### Exercise brief
Write the entries out again. Each one must match exactly.

### Dataset entries
↓

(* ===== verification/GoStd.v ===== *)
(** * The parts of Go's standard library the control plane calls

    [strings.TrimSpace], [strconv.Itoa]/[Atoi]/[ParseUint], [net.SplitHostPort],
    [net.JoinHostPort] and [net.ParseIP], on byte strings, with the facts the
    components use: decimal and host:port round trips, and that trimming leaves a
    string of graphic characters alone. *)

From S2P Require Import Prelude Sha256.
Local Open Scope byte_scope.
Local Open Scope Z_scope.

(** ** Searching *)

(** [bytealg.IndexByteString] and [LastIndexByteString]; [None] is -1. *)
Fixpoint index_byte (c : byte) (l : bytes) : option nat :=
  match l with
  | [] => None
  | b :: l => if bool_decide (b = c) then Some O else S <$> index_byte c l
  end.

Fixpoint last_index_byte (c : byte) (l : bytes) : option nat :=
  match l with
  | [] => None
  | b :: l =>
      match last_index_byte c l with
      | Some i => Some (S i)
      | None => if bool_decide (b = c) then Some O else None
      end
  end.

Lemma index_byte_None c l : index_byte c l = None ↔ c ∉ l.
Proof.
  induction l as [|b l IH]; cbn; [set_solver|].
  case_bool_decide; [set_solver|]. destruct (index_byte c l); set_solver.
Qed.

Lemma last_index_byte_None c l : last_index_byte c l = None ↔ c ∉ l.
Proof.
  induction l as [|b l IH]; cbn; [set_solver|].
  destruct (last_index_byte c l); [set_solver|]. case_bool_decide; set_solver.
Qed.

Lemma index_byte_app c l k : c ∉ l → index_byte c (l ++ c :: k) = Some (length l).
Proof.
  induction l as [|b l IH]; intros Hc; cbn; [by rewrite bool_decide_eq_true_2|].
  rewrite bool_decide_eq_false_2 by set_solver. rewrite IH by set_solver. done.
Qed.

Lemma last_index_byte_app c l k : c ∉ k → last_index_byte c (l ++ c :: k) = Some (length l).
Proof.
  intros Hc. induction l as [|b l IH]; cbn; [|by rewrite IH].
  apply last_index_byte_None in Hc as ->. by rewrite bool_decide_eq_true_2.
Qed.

↑

### Exercise output
(* ===== verification/GoStd.v ===== *)
(** * The parts of Go's standard library the control plane calls

    [strings.TrimSpace], [strconv.Itoa]/[Atoi]/[ParseUint], [net.SplitHostPort],
    [net.JoinHostPort] and [net.ParseIP], on byte strings, with the facts the
    components use: decimal and host:port round trips, and that trimming leaves a
    string of graphic characters alone. *)

From S2P Require Import Prelude Sha256.
Local Open Scope byte_scope.
Local Open Scope Z_scope.

(** ** Searching *)

(** [bytealg.IndexByteString] and [LastIndexByteString]; [None] is -1. *)
Fixpoint index_byte (c : byte) (l : bytes) : option nat :=
  match l with
  | [] => None
  | b :: l => if bool_decide (b = c) then Some O else S <$> index_byte c l
  end.

Fixpoint last_index_byte (c : byte) (l : bytes) : option nat :=
  match l with
  | [] => None
  | b :: l =>
      match last_index_byte c l with
      | Some i => Some (S i)
      | None => if bool_decide (b = c) then Some O else None
      end
  end.

Lemma index_byte_None c l : index_byte c l = None ↔ c ∉ l.
Proof.
  induction l as [|b l IH]; cbn; [set_solver|].
  case_bool_decide; [set_solver|]. destruct (index_byte c l); set_solver.
Qed.

Lemma last_index_byte_None c l : last_index_byte c l = None ↔ c ∉ l.
Proof.
  induction l as [|b l IH]; cbn; [set_solver|].
  destruct (last_index_byte c l); [set_solver|]. case_bool_decide; set_solver.
Qed.

Lemma index_byte_app c l k : c ∉ l → index_byte c (l ++ c :: k) = Some (length l).
Proof.
  induction l as [|b l IH]; intros Hc; cbn; [by rewrite bool_decide_eq_true_2|].
  rewrite bool_decide_eq_false_2 by set_solver. rewrite IH by set_solver. done.
Qed.

Lemma last_index_byte_app c l k : c ∉ k → last_index_byte c (l ++ c :: k) = Some (length l).
Proof.
  intros Hc. induction l as [|b l IH]; cbn; [|by rewrite IH].
  apply last_index_byte_None in Hc as ->. by rewrite bool_decide_eq_true_2.
Qed.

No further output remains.